■ PROBLEM STATEMENT ■
Below are the records; copy exactly the stretch from the line containing "subTensorToString vals shape dtype strides" through the line containing "tensorToString computeStrides vals shape dtype'", both ends included, and nothing else.

Collection entries:
= Beginning of Section =

Lemma wf_bindings m : wf m = true → ∀ p, p ∈ bindings m → wf p.2 = true.
Proof.
  induction m as [st e rp ts IH] using IMetric_ind'. intros Hwf p Hp.
  destruct (wf_inv _ Hwf) as [(st' & Hst & He)|(ex & Hst & He & Hsub)];
    simpl in *; subst; [by apply elem_of_nil in Hp|].
  apply elem_of_flat_map in Hp as (q & Hq & Hp).
  rewrite Forall_forall in IH, Hsub.
  apply elem_of_cons in Hp as [->|Hp]; [by apply Hsub|].
  by apply (IH q Hq (Hsub q Hq)).
Qed.

Lemma mapM_Ok {T U : Type} (f : T → Result U) l :
  (∀ x, x ∈ l → ∃ y, f x = Ok y) →
  ∃ ys, mapM f l = Ok ys ∧ length ys = length l
        ∧ ∀ j x, l !! j = Some x → ∃ y, ys !! j = Some y ∧ f x = Ok y.
Proof.
  induction l as [|x l IH]; intros Hall; simpl.
  { exists []. split_and!; [done..|]. intros j x. by rewrite lookup_nil. }
  destruct (Hall x) as [y Hy]; [by left|].
  destruct IH as (ys & Hys & Hlen & Hrows); [intros z Hz; apply Hall; by right|].
  rewrite Hy, Hys. simpl. exists (y :: ys). split_and!; [done|simpl; by rewrite Hlen|].
  intros [|j] z; simpl; [|apply Hrows].
  intros [= <-]. by exists y.
Qed.

Lemma mapM_Throw {T U : Type} (f : T → Result U) l msg :
  mapM f l = Throw msg → ∃ x, x ∈ l ∧ f x = Throw msg.
Proof.
  induction l as [|x l IH]; simpl; [done|].
  destruct (f x) as [y|msg'] eqn:Hx; simpl.
  - destruct (mapM f l) as [ys|msg'']; simpl; [done|].
    intros [= <-]. destruct IH as (z & Hz & Hfz); [done|].
    exists z. split; [by right|done].
  - intros [= <-]. exists x. split; [by left|done].
Qed.

Lemma metricGraphJson_Throw m yAxis id msg :
  metricGraphJson m yAxis id = Throw msg → msg = err_both ∨ msg = err_neither.
Proof.
  unfold metricGraphJson, dispatchMetric.
  destruct (metricStat m), (mathExpression m); simpl; intros [= <-]; auto.
Qed.

Lemma metricGraphJson_Ok m yAxis id :
  oneVariant m = true → ∃ row, metricGraphJson m yAxis id = Ok row.
Proof.
  unfold metricGraphJson, dispatchMetric, oneVariant.
  destruct (metricStat m), (mathExpression m); simpl; try done; by eexists.
Qed.

Lemma allMetricsGraphJson_addTopLevels left right :
  allMetricsGraphJson left right
  = (mset ← addTopLevels [("left", left); ("right", right)] newMetricSet;
     mapM (λ entry, metricGraphJson (e_metric entry) (e_tag entry) (e_id entry))
          (entries mset)).
Proof.
  unfold allMetricsGraphJson, addTopLevels. simpl.
  destruct (addTopLevel "left" left newMetricSet) as [s1|]; simpl; [|done].
  by destruct (addTopLevel "right" right s1).
Qed.
(** X13. The element type is only tested for being complex64: without the
    verbose lines, two dtypes that are both complex64 or both not give the
    same widths, the same lines and the same output. *)
Theorem dtype_is_only_tested_for_complex (computeStrides : list nat → list nat)
    (dtype dtype' : string) (vals : list number) (shape strides padPerCol : list nat)
    (isLast : bool) :
  isComplex dtype = isComplex dtype' →
  computeMaxSizePerColumn vals shape dtype strides =
    computeMaxSizePerColumn vals shape dtype' strides ∧
  subTensorToString vals shape dtype strides padPerCol isLast =
    subTensorToString vals shape dtype' strides padPerCol isLast ∧
  tensorToString computeStrides vals shape dtype false =
    tensorToString computeStrides vals shape dtype' false.
Proof.
  intros Hc. split; [by apply computeMaxSizePerColumn_dtype|].
  split; [by apply subTensorToString_dtype | by apply tensorToString_dtype].
Qed.

End Frames.

Lemma real_vector_output_witness :
  isComplex "int32" = false ∧ length (int <$> [1; 2; 3]%Z) = 3 ∧
  tensorToString Util.computeStrides (int <$> [1; 2; 3]%Z) [3] "int32" false =
  Some ("Tensor" +:+ LF +:+ "    [" +:+ "1, 2, 3" +:+ "]").
Proof.
  split; [reflexivity|]. split; [reflexivity|].
  exact (real_vector_output Util.computeStrides (int <$> [1; 2; 3]%Z) 3 "int32"
           eq_refl eq_refl).
Defined.

Lemma dtype_is_only_tested_for_complex_witness :
  isComplex "int32" = isComplex "bool" ∧
  tensorToString Util.computeStrides (int <$> [1; 0]%Z) [2] "int32" false =
  tensorToString Util.computeStrides (int <$> [1; 0]%Z) [2] "bool" false.
Proof.
  split; [reflexivity|].
  apply (dtype_is_only_tested_for_complex Util.computeStrides "int32" "bool"
           (int <$> [1; 0]%Z) [2] [] [] true).
  reflexivity.
Defined.

(** ** The lines of a matrix *)

Section Matrices.

Context {number : Type} `{JsNumber number}.

Lemma forLoop_rows (render : nat → bool → option (list string)) (isLast : nat → bool)
    (rows : list string) (count start : nat) (lines : list string) :
  start + count ≤ length rows →
  (∀ i row, rows !! i = Some row → render i (isLast i) = Some [row]) →
  forLoop (λ i lines, sub ← render i (isLast i); Some (lines ++ sub)) count start lines =
  Some (lines ++ take count (drop start rows)).
Proof.
  intros Hlen Hrows. revert start lines Hlen.
  induction count as [|count IH]; intros start lines Hlen; simpl.
  - by rewrite app_nil_r.
  - destruct (lookup_lt_is_Some_2 rows start) as [row Hrow]; [lia|].
    rewrite (Hrows start row Hrow). simpl. rewrite IH by lia.
    rewrite (drop_S _ _ _ Hrow). simpl. by rewrite <- app_assoc.
Qed.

= End of Section =

■ TASK SOLUTION ■
  subTensorToString vals shape dtype strides padPerCol isLast =
    subTensorToString vals shape dtype' strides padPerCol isLast ∧
  tensorToString computeStrides vals shape dtype false =
    tensorToString computeStrides vals shape dtype' false.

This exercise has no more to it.